Pride women’s soccer team has been dominant this season, currently sitting at 10-2. Even with five injured starters, Springfield has managed to keep the ship afloat, but it has caused many players to fill bigger roles that they were not expecting coming into the season.
Freshman midfielder Sara Swetland is one of those players. After senior Mary Silva went down with a season-ending ankle injury against UMass Dartmouth, Swetland, standing at 5’ 4”, moved into the starting lineup.
Before being sidelined with an ankle injury that was inflicted in a game against Coast Guard and re injured in practice, Swetland was tied for top team scorer with six goals on the season. To say she made the transition look easy would be an understatement.
“She’s a good athlete,” said head coach John Gibson. “She’s very techincal, she’s smart and she finishes well with either foot. When we lost Mary to season-ending injury, Sara became the player we started to use and she began to do really well.”

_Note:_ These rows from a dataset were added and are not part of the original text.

Lemma search_Some p s i m :
  search p s i = Some m →
  ∃ k, (k ≤ length s)%nat ∧ matchAt p (drop k s) (i + k) = Some m ∧
       ∀ j, (j < k)%nat → matchAt p (drop j s) (i + j) = None.
Proof.
  revert i. induction s as [|c s IH]; intros i; simpl.
  - destruct (matchAt p [] i) eqn:H0; [|done]. intros [= ->].
    exists 0%nat. rewrite Nat.add_0_r. split; [done|]. split; [done|]. lia.
  - destruct (matchAt p (c :: s) i) eqn:H0.
    + intros [= ->]. exists 0%nat. rewrite Nat.add_0_r.
      split; [lia|]. split; [done|]. lia.
    + intros (k & Hk & Hm & Hj)%IH. exists (S k).
      rewrite Nat.add_succ_r. split; [lia|]. split; [done|].
      intros [|j] ?; [by rewrite Nat.add_0_r|].
      rewrite Nat.add_succ_r. apply Hj. lia.
Qed.

Lemma search_None p s i :
  search p s i = None ↔
  ∀ j, (j ≤ length s)%nat → matchAt p (drop j s) (i + j) = None.
Proof.
  revert i. induction s as [|c s IH]; intros i; simpl.
  - destruct (matchAt p [] i) eqn:H0.
    + split; [done|]. intros H. specialize (H 0%nat (Nat.le_0_l _)).
      rewrite Nat.add_0_r in H. simpl in H. congruence.
    + split; [|done]. intros _ j Hj. rewrite drop_nil.
      by replace j with 0%nat by lia; rewrite Nat.add_0_r.
  - destruct (matchAt p (c :: s) i) eqn:H0.
    + split; [done|]. intros H. specialize (H 0%nat (Nat.le_0_l _)).
      rewrite Nat.add_0_r in H. simpl in H. congruence.
    + rewrite IH. split.
      * intros H [|j] Hj; [by rewrite Nat.add_0_r|].
        rewrite Nat.add_succ_r. apply H. lia.
      * intros H j Hj. specialize (H (S j)).
        rewrite Nat.add_succ_r in H. apply H. lia.
Qed.

Lemma exec_progress html i m :
  exec regex html i = Some m →
  (i ≤ index m ∧ index m < lastIndex m ≤ length html)%nat.
Proof.
  unfold exec. destruct (decide _) as [Hi|]; [|done].
  intros (k & Hk & Hm & _)%search_Some.
  apply matchAt_regex_bounds in Hm as [-> Hm].
  rewrite !length_drop in Hm. rewrite length_drop in Hk. lia.
Qed.

(** A value together with the equation that it is the value of [a]. *)
Definition inspect {A} (a : A) : {b | a = b} := exist _ a eq_refl.

(** The [while] loop of [fetchGooglePhotos], entered with [regex.lastIndex]
    equal to [i]: the array [photos] when the loop is left, with the value
    of [regex.lastIndex] at that point. *)
Equations? loop (html : str) (i : nat) (photos : list Photo)
    (seenUrls : gset str) : list Photo * nat by wf (length html - i)%nat lt :=
  loop html i photos seenUrls with inspect (exec regex html i) := {
    | exist _ None _ => (photos, 0%nat)
    | exist _ (Some m) E =>
        let st := accept m photos seenUrls in
        if (6 <=? length st.1)%nat then (st.1, lastIndex m)
        else loop html (lastIndex m) st.1 st.2 }.
Proof. apply exec_progress in E. lia. Qed.

Lemma loop_eq html i photos seenUrls :
  loop html i photos seenUrls =
  match exec regex html i with
  | None => (photos, 0%nat)
  | Some m =>
      let st := accept m photos seenUrls in
      if (6 <=? length st.1)%nat then (st.1, lastIndex m)
      else loop html (lastIndex m) st.1 st.2
  end.
Proof.
  rewrite loop_equation_1. unfold loop_unfold_clause_1, inspect.
  by destruct (exec regex html i).
Qed.

(** Lines 25-55: the scan of the page text.  The pattern object, the array
    and the set are created by the call, so the loop is entered with
    [lastIndex] 0, no photo and no URL seen. *)
Definition extract (html : str) : list Photo :=
  (loop html 0 [] ∅).1.

(** The position of the scan when [extract] leaves the loop. *)
Definition stopIndex (html : str) : nat :=
  (loop html 0 [] ∅).2.

(** *** The network and the [try]/[catch] around the scan *)

(** How a statement completes: normally with a value, or by throwing. *)
Inductive Completion (A : Type) :=
| Normal (a : A)
| Throw (message : string).
Arguments Normal {A} a.
Arguments Throw {A} message.

#[global] Instance Completion_ret : MRet Completion := λ A a, Normal a.
#[global] Instance Completion_bind : MBind Completion := λ A B f c,
  match c with
  | Normal a => f a
  | Throw e => Throw e
  end.

(** What [fetch] of the relay URL settles to: the status line of the
    response and what reading its body gives. *)
Record Response := mkResponse {
  ok : bool;
  status : nat;
  text : Completion str
}.

(** The [try] block of [fetchGooglePhotos]; the relay's answer stands for
    the two [await]s.  Console output is not modelled. *)
Definition fetchAttempt (fetched : Completion Response)
    : Completion (list Photo) :=
  response ← fetched;
  if negb (ok response) then Throw "Failed to fetch album"
  else
    html ← text response;
    mret (extract html).

(** [fetchGooglePhotos]: the [catch] clause turns every throw into the
    empty array. *)
Definition fetchGooglePhotos (fetched : Completion Response) : list Photo :=
  match fetchAttempt fetched with
  | Normal photos => photos
  | Throw _ => []
  end.

(** ** The grid: [renderGallery] *)

(** DOM elements, with the properties the script sets. *)
#[warnings="-register-all"]
Inductive Node := mkNode {
  tagName : string;
  className : string;
  src : option str;
  alt : option string;
  loading : option string;
  textContent : option string;
  childNodes : list Node
}.

Definition createElement (tag : string) : Node :=
  mkNode tag "" None None None None [].

Definition setClassName (n : Node) (c : string) : Node :=
  mkNode (tagName n) c (src n) (alt n) (loading n) (textContent n) (childNodes n).
Definition setSrc (n : Node) (u : str) : Node :=
  mkNode (tagName n) (className n) (Some u) (alt n) (loading n) (textContent n)
    (childNodes n).
Definition setAlt (n : Node) (a : string) : Node :=
  mkNode (tagName n) (className n) (src n) (Some a) (loading n) (textContent n)
    (childNodes n).
Definition setLoading (n : Node) (l : string) : Node :=
  mkNode (tagName n) (className n) (src n) (alt n) (Some l) (textContent n)
    (childNodes n).
Definition setTextContent (n : Node) (t : string) : Node :=
  mkNode (tagName n) (className n) (src n) (alt n) (loading n) (Some t) [].
Definition setChildNodes (n : Node) (l : list Node) : Node :=
  mkNode (tagName n) (className n) (src n) (alt n) (loading n) (textContent n) l.
Definition appendChild (n child : Node) : Node :=
  setChildNodes n (childNodes n ++ [child]).

(** [array.forEach((x, index) => ...)] as a loop over a state. *)
Fixpoint forEach {A St : Type} (f : A → nat → St → St) (l : list A)
    (index : nat) (st : St) : St :=
  match l with
  | [] => st
  | x :: l' => forEach f l' (S index) (f x index st)
  end.

(** The caption overlay of the first and the sixth item. *)
Definition overlay : Node :=
  let overlay := createElement "div" in
  let overlay := setClassName overlay
    "absolute inset-0 bg-gradient-to-t from-black/70 via-transparent to-transparent opacity-0 group-hover:opacity-100 transition-opacity duration-300 flex flex-col justify-end p-6" in
  let p1 := createElement "p" in
  let p1 := setClassName p1
    "text-white font-bold text-xl translate-y-4 group-hover:translate-y-0 transition-transform" in
  let p1 := setTextContent p1 "Paciente CuidaPet" in
  let p2 := createElement "p" in
  let p2 := setClassName p2
    "text-brand-light text-sm translate-y-4 group-hover:translate-y-0 transition-transform delay-75" in
  let p2 := setTextContent p2 "Atendimento Domiciliar" in
  let overlay := appendChild overlay p1 in
  appendChild overlay p2.

(** The body of the [forEach] callback: the element built for [photo] at
    position [index]. *)
Definition renderItem (photo : Photo) (index : nat) : Node :=
  let div := createElement "div" in
  let img := createElement "img" in
  let classes :=
    "relative group overflow-hidden rounded-3xl shadow-md cursor-pointer bg-gray-100" in
  let classes :=
    if (index =? 0)%nat then classes +:+ " col-span-2 row-span-2"
    else if (index =? 5)%nat then classes +:+ " col-span-2"
    else classes +:+ "" in
  let div := setClassName div classes in
  let img := setSrc img (url photo) in
  let img := setAlt img "Foto da Galeria CuidaPet" in
  let img := setClassName img
    "w-full h-full object-cover transition-transform duration-700 group-hover:scale-110" in
  let img := setLoading img "lazy" in
  let div :=
    if (index =? 0)%nat || (index =? 5)%nat then appendChild div overlay
    else div in
  appendChild div img.

(** The paragraph that [innerHTML] is set to when there is no photo. *)
Definition unavailable : Node :=
  setTextContent
    (setClassName (createElement "p") "text-center text-gray-500 col-span-full")
    "Não foi possível carregar as fotos no momento.".

(** [renderGallery], on the element with id [gallery-grid] when the document
    has one; the result is that element after the call. *)
Definition renderGallery (container : option Node) (photos : list Photo)
    : option Node :=
  match container with
  | None => None
  | Some container =>
      let container := setChildNodes container [] in
      if (length photos =? 0)%nat then
        Some (setChildNodes container [unavailable])
      else
        Some (forEach
                (λ photo index container,
                   appendChild container (renderItem photo index))
                photos 0%nat container)
  end.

The Pride will face off against Ohio Wesleyan at home Friday and Swetland hopes that she can play but says her timetable to return is “up in the air.”
Though Swetland was an all-state midfielder at Manchester Central High School in New Hampshire, she did not expect to be thrust into a starting position quite so soon in college.
“I’m just glad I can contribute,” she said. “I wanted to play a role, and whatever that role was I just wanted to do it my best. From on the sidelines cheering everyone on, or pushing people in practice, anything they needed I was going to do.”
Swetland started playing soccer at age 4. She would go in her backyard and dribble the ball around until she couldn’t anymore. As she got older she began playing recreation league soccer and basketball. She actually favored basketball more until she got to high school.
At Manchester Central High School she fell in love with soccer. Swetland was one of two freshman to make her school’s varsity soccer team, and she did much more than just make the team – she started and lead the team in goals.
She began her high school career at forward and led Manchester Central in scoring for the first three years of high school.
Unfortunately, Swetland tore her ACL towards the end of her junior year. She expected to come back to her natural forward position the following year, but because of a need at midfield Swetland’s coach asked her to play attacking center midfielder rather than forward.
“It helped playing center midfield because I never had the best foot skills, and playing the position definitely helped me gain that control of the ball and strength,” Swetland said.
Chemistry with her teammates is a big thing Sweatland says helped ease her transition into the starting lineup.
“My love for soccer has gotten stronger since I have gotten here,” she said. “I have always had a strong passion but just how everyone plays around me, it just makes me want to play harder for everyone.”
With only five regular season games left Swetland and the Pride look to continue their dominant play and make a deep playoff run.
“We’re playing as a team,” said Swetland. “What’s really impressive is that we are all playing really hard and were giving it our all every time we play.”